- [Problem requirements]: Among the lines of the entries below, count those containing the word "ExtendTPM" and answer with the number only.

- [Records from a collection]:
----

(* ===== verification/Operator.v ===== *)
(** * The Kubernetes operator

    The Go code of [src/operator/internal]: the selection of a policy for the
    node ([policyselector]), the construction of the request and its encoding
    ([mapsmanager]) and one turn of the reconciler ([controller]). The types of
    [api/v1alpha1] are records; the structures that mirror the kernel's are the
    kernel's records, with an encoder of their own. The API server, the label
    selectors of Kubernetes and the operating system are parameters. *)

From coqutil Require Import Word.LittleEndianList.
From S2P Require Import Prelude CString Types Kernel Pattern Snapshot Wire KfuncBuffer HashUtils Tpm PolicyMap Merkle PolicyNamespace PolicyManager Container Kfuncs PolicyFiles YamlParser Tool.

(** ** api/v1alpha1 *)

Module v1alpha1.
Record PatternEntry := MkPattern { Pattern : bytes; Enabled : bool; MatchType : Z }.

Record HookConfig := MkHook {
  HookEnabled : bool;
  TrackContainers : bool;
  MeasureHash : bool;
  FilterOverride : Z;
  ActionOverride : Z;
}.

Record HookConfigs := MkHooks {
  LSMBprmCheckSecurity : option HookConfig;
  LSMFileOpen : option HookConfig;
  LSMFilePostOpen : option HookConfig;
  LSMMmapFile : option HookConfig;
  LSMSocketConnect : option HookConfig;
  LSMContainerEvents : option HookConfig;
  KprobeFileOpen : option HookConfig;
  LSMInodeSetattr : option HookConfig;
}.

Record FilterConfig := MkFilters {
  SystemCgroups : bool;
  ProcSys : bool;
  Dev : bool;
  ReadonlyFiles : bool;
  SmallFiles : bool;
  NonExecutable : bool;
  Libraries : bool;
  TmpFiles : bool;
}.

Record ActionConfig := MkActions {
  ExtendTPM : bool;
  LogSecurityFS : bool;
  LogKernel : bool;
  AlertSuspicious : bool;
  Block : bool;
  TrackContainer : bool;
  BuildDeps : bool;
}.

Record PolicyConfig := MkConfig { PolicyEnabled : bool; LogLevel : Z; MinFileSize : Z; MaxPathDepth : Z }.

(** A policy: the parts of its metadata that are used, and its [Spec]; [Sel] is
    the type of [metav1.LabelSelector]. *)
Record Policy (Sel : Type) := MkPolicy {
  Name : bytes;
  CreationTimestamp : Z;
  Selector : option Sel;
  Config : PolicyConfig;
  Filters : FilterConfig;
  Actions : ActionConfig;
  CgroupPatterns : list PatternEntry;
  PathPatterns : list PatternEntry;
  Hooks : HookConfigs;
}.
End v1alpha1.
#[global] Arguments v1alpha1.MkPolicy {Sel}.
#[global] Arguments v1alpha1.Name {Sel}.
#[global] Arguments v1alpha1.CreationTimestamp {Sel}.
#[global] Arguments v1alpha1.Selector {Sel}.
#[global] Arguments v1alpha1.Config {Sel}.
#[global] Arguments v1alpha1.Filters {Sel}.
#[global] Arguments v1alpha1.Actions {Sel}.
#[global] Arguments v1alpha1.CgroupPatterns {Sel}.
#[global] Arguments v1alpha1.PathPatterns {Sel}.
#[global] Arguments v1alpha1.Hooks {Sel}.

(** ** Package mapsmanager *)

Definition flag_if (b : bool) (flag flags : Z) : Z := if b then Z.lor flags flag else flags.

Definition boolToUint8 (b : bool) : Z := if b then 1 else 0.

Definition computeFilterFlags (f : v1alpha1.FilterConfig) : Z :=
  flag_if (v1alpha1.TmpFiles f) (Z.shiftl 1 7)
    (flag_if (v1alpha1.Libraries f) (Z.shiftl 1 6)
      (flag_if (v1alpha1.NonExecutable f) (Z.shiftl 1 5)
        (flag_if (v1alpha1.SmallFiles f) (Z.shiftl 1 4)
          (flag_if (v1alpha1.ReadonlyFiles f) (Z.shiftl 1 3)
            (flag_if (v1alpha1.Dev f) (Z.shiftl 1 2)
              (flag_if (v1alpha1.ProcSys f) (Z.shiftl 1 1)
                (flag_if (v1alpha1.SystemCgroups f) (Z.shiftl 1 0) 0))))))).

Definition computeActionFlags (a : v1alpha1.ActionConfig) : Z :=
  flag_if (v1alpha1.BuildDeps a) (Z.shiftl 1 6)
    (flag_if (v1alpha1.TrackContainer a) (Z.shiftl 1 5)
      (flag_if (v1alpha1.Block a) (Z.shiftl 1 4)
        (flag_if (v1alpha1.AlertSuspicious a) (Z.shiftl 1 3)
          (flag_if (v1alpha1.LogKernel a) (Z.shiftl 1 2)
            (flag_if (v1alpha1.LogSecurityFS a) (Z.shiftl 1 1)
              (flag_if (v1alpha1.ExtendTPM a) (Z.shiftl 1 0) 0)))))).

(** The conversions [uint32(...)] wrap. *)
Definition computeValue (policy : v1alpha1.PolicyConfig) (filters : v1alpha1.FilterConfig)
    (actions : v1alpha1.ActionConfig) : bpfima_policy_config :=
  PolicyConfig (boolToUint8 (v1alpha1.PolicyEnabled policy)) (computeFilterFlags filters) (computeActionFlags actions)
    (to_u32 (v1alpha1.MinFileSize policy)) (to_u32 (v1alpha1.MaxPathDepth policy)) (to_u32 (v1alpha1.LogLevel policy))
    1000 0 0.

Definition buildPattern (entry : v1alpha1.PatternEntry) : bpfima_pattern_entry :=
  PatternEntry (blit (zeros 64) 0 (take 64 (v1alpha1.Pattern entry))) 1 (v1alpha1.MatchType entry mod 256) 0.

(** An index past the array panics: [None]. *)
Fixpoint buildPatterns_loop (entries : list v1alpha1.PatternEntry) (index : nat) (result : list bpfima_pattern_entry)
    : option (list bpfima_pattern_entry) :=
  match entries with
  | [] => Some result
  | entry :: entries =>
      if negb (v1alpha1.Enabled entry) then buildPatterns_loop entries index result else
      if (length result <=? index)%nat then None else
      buildPatterns_loop entries (S index) (<[index := buildPattern entry]> result)
  end.

Definition buildPatterns (entries : list v1alpha1.PatternEntry) : option (list bpfima_pattern_entry) :=
  buildPatterns_loop entries 0 (replicate 8 zero_pattern).

Definition hook_entries (hooks : v1alpha1.HookConfigs) : list (option v1alpha1.HookConfig) :=
  [v1alpha1.LSMBprmCheckSecurity hooks; v1alpha1.LSMFileOpen hooks; v1alpha1.LSMFilePostOpen hooks;
   v1alpha1.LSMMmapFile hooks; v1alpha1.LSMSocketConnect hooks; v1alpha1.LSMContainerEvents hooks;
   v1alpha1.KprobeFileOpen hooks; v1alpha1.LSMInodeSetattr hooks].

(** The flags of entry [i] of the loop over the hooks. *)
Definition hook_flags (i : nat) (config : option v1alpha1.HookConfig) : Z :=
  match config with
  | None => if (i =? 6)%nat then 0 else Z.lor (Z.lor (Z.shiftl 1 0) (Z.shiftl 1 1)) (Z.shiftl 1 2)
  | Some config =>
      flag_if (v1alpha1.MeasureHash config) (Z.shiftl 1 2)
        (flag_if (v1alpha1.TrackContainers config) (Z.shiftl 1 1)
          (flag_if (v1alpha1.HookEnabled config) (Z.shiftl 1 0) 0))
  end.

(** The error of the function is [Some None]; [buildPatterns] never has one. *)
Definition BuildPolicyRequest {Sel} (policy : option (v1alpha1.Policy Sel)) (namespace : bytes) (generation : Z)
    : option (option bpfima_policy_request) :=
  match policy with
  | None => Some None
  | Some policy =>
      if (128 <=? length namespace)%nat then Some None else
      match buildPatterns (v1alpha1.CgroupPatterns policy), buildPatterns (v1alpha1.PathPatterns policy) with
      | Some cgroups, Some paths =>
          Some (Some (PolicyRequest 2 0 generation (PolicyRecord (blit (zeros 128) 0 namespace)
            (PolicySnapshot (computeValue (v1alpha1.Config policy) (v1alpha1.Filters policy) (v1alpha1.Actions policy))
               cgroups paths
               (imap (fun i config => HookConfig (hook_flags i config) 0 0 0) (hook_entries (v1alpha1.Hooks policy)))))))
      | _, _ => None
      end
  end.

(** [binary.Write] with [binary.LittleEndian]: the fields in order, the
    padding fields as zeros. *)
Definition write_config (p : bpfima_policy_config) : bytes :=
  le_split 1 (cfg_enabled p) ++ zeros 3 ++ le_split 4 (cfg_filter_flags p) ++ le_split 4 (cfg_action_flags p) ++
  le_split 4 (cfg_min_file_size p) ++ le_split 4 (cfg_max_path_depth p) ++ le_split 4 (cfg_log_level p) ++
  le_split 4 (cfg_merkle_history_max_size p) ++ le_split 1 (cfg_merkle_history_scope p) ++ zeros 3 ++
  le_split 4 (cfg_reserved p).
Definition write_pattern (e : bpfima_pattern_entry) : bytes :=
  pat_pattern e ++ le_split 1 (pat_enabled e) ++ le_split 1 (pat_match_type e) ++ le_split 2 (pat_reserved e).
Definition write_hook (h : bpfima_hook_config) : bytes :=
  le_split 4 (hk_flags h) ++ le_split 4 (hk_filter_override h) ++ le_split 4 (hk_action_override h) ++ le_split 4 (hk_reserved h).
Definition binary_Write (q : bpfima_policy_request) : bytes :=
  let s := rec_snapshot (rq_record q) in
  le_split 4 (rq_version q) ++ le_split 4 (rq_reserved q) ++ le_split 8 (rq_expected_generation q) ++
  rec_namespace_id (rq_record q) ++ write_config (sn_config s) ++ flat_map write_pattern (sn_cgroups s) ++
  flat_map write_pattern (sn_paths s) ++ flat_map write_hook (sn_hooks s) ++ zeros 4.

Section Operator.
Context {E : KernelEnv} {T : ToolEnv}.

(** The writer is the file of the module; [true] is the error [nil]. *)
Definition WritePolicyRequest (request : bpfima_policy_request) : K bool :=
  let buffer := binary_Write request in
  let* count := policy_apply_write buffer in
  if count <? 0 then ret false else ret (count =? Z.of_nat (length buffer)).

(** [None] is a panic. *)
Definition ApplyPolicy {Sel} (policy : v1alpha1.Policy Sel) : K (option bool) :=
  match BuildPolicyRequest (Some policy) [] 0 with
  | None => ret None
  | Some None => ret (Some false)
  | Some (Some request) =>
      let* file := open_endpoint in
      if file <? 0 then ret (Some false) else
      let* ok := WritePolicyRequest request in
      ret (Some ok)
  end.
End Operator.

(** ** Package policyselector *)

(** Go's order on strings. *)
Fixpoint string_ltb (a b : bytes) : bool :=
  match a, b with
  | [], [] => false
  | [], _ :: _ => true
  | _ :: _, [] => false
  | x :: a, y :: b =>
      if Z.of_N (Byte.to_N x) <? Z.of_N (Byte.to_N y) then true
      else if Byte.eqb x y then string_ltb a b else false
  end.

(** [LabelSelectorAsSelector] and the [Matches] of its result; [None] is an
    error of the conversion. *)
Class LabelLib (Sel Labels : Type) := { selector_matches : Sel -> option (Labels -> bool) }.

Definition enabled_hook : option v1alpha1.HookConfig := Some (v1alpha1.MkHook true true true 0 0).

Definition defaultPolicy {Sel} : v1alpha1.Policy Sel :=
  v1alpha1.MkPolicy (lit "bpfima-default") 0 None (v1alpha1.MkConfig true 2 0 32)
    (v1alpha1.MkFilters false false false false false false false false)
    (v1alpha1.MkActions true true true false false true true)
    [v1alpha1.MkPattern (lit "/") true 0; v1alpha1.MkPattern (lit "init.scope") true 0]
    [v1alpha1.MkPattern (lit "/proc/") true 1; v1alpha1.MkPattern (lit "/sys/") true 1]
    (v1alpha1.MkHooks enabled_hook enabled_hook enabled_hook enabled_hook enabled_hook enabled_hook
       (Some (v1alpha1.MkHook false false false 0 0)) None).

Section Selection.
Context {Sel Labels : Type} {Lib : LabelLib Sel Labels}.

(** The condition under which a candidate replaces the current one. *)
Definition newer (policy current : v1alpha1.Policy Sel) : bool :=
  (v1alpha1.CreationTimestamp current <? v1alpha1.CreationTimestamp policy) ||
  ((v1alpha1.CreationTimestamp policy =? v1alpha1.CreationTimestamp current) &&
   string_ltb (v1alpha1.Name policy) (v1alpha1.Name current)).

Definition choose (current : option (v1alpha1.Policy Sel)) (policy : v1alpha1.Policy Sel) : option (v1alpha1.Policy Sel) :=
  match current with
  | None => Some policy
  | Some c => if newer policy c then Some policy else current
  end.

Fixpoint select_loop (policies : list (v1alpha1.Policy Sel)) (nodeLabel : Labels)
    (genericPolicy specificPolicy : option (v1alpha1.Policy Sel))
    : option (option (v1alpha1.Policy Sel) * option (v1alpha1.Policy Sel)) :=
  match policies with
  | [] => Some (genericPolicy, specificPolicy)
  | policy :: policies =>
      match v1alpha1.Selector policy with
      | None => select_loop policies nodeLabel (choose genericPolicy policy) specificPolicy
      | Some sel =>
          match selector_matches sel with
          | None => None
          | Some Matches =>
              if Matches nodeLabel then select_loop policies nodeLabel genericPolicy (choose specificPolicy policy)
              else select_loop policies nodeLabel genericPolicy specificPolicy
          end
      end
  end.

(** [None] is the error. *)
Definition IdentifyCorrectPolicy (policies : list (v1alpha1.Policy Sel)) (nodeLabel : Labels)
    : option (v1alpha1.Policy Sel) :=
  match select_loop policies nodeLabel None None with
  | None => None
  | Some (_, Some p) => Some p
  | Some (Some p, None) => Some p
  | Some (None, None) => Some defaultPolicy
  end.

(** ** Package controller *)

Context {E : KernelEnv} {T : ToolEnv}.

(** The answer of the API server for the node; its labels may be [nil]. *)
Inductive node_answer := NodeNotFound | NodeError | NodeLabels (labels : option Labels).

(** [None] is the error, [Some None] the [nil] map; [empty] is the map without
    labels. *)
Definition getNodeLabel (NODE_NAME : bytes) (get : node_answer) (empty : Labels) : option (option Labels) :=
  if bool_decide (NODE_NAME = []) then Some None else
  match get with
  | NodeNotFound => Some None
  | NodeError => None
  | NodeLabels None => Some (Some empty)
  | NodeLabels (Some labels) => Some (Some labels)
  end.

(** [true] is [nil]. *)
Definition ReadyCheck (applied : bool) : bool := if negb applied then false else true.

(** One turn of [Reconcile]: [node] is the answer of [getNodeLabel] (an error,
    no node, or its labels), [listed] that of the API server, [applied] the
    readiness flag. Gives the error ([true] is [nil]) and the flag; [None] is a
    panic. *)
Definition Reconcile (node : option (option Labels)) (listed : option (list (v1alpha1.Policy Sel))) (applied : bool)
    : K (option (bool * bool)) :=
  match node with
  | None => ret (Some (false, applied))
  | Some None => ret (Some (true, applied))
  | Some (Some nodeLabel) =>
      match listed with
      | None => ret (Some (false, applied))
      | Some policies =>
          match IdentifyCorrectPolicy policies nodeLabel with
          | None => ret (Some (false, applied))
          | Some selectedPolicy =>
              let* r := ApplyPolicy selectedPolicy in
              ret (match r with
                   | None => None
                   | Some ok => Some (ok, if ok then true else applied)
                   end)
          end
      end
  end.
End Selection.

----

- [Solved problem]: 2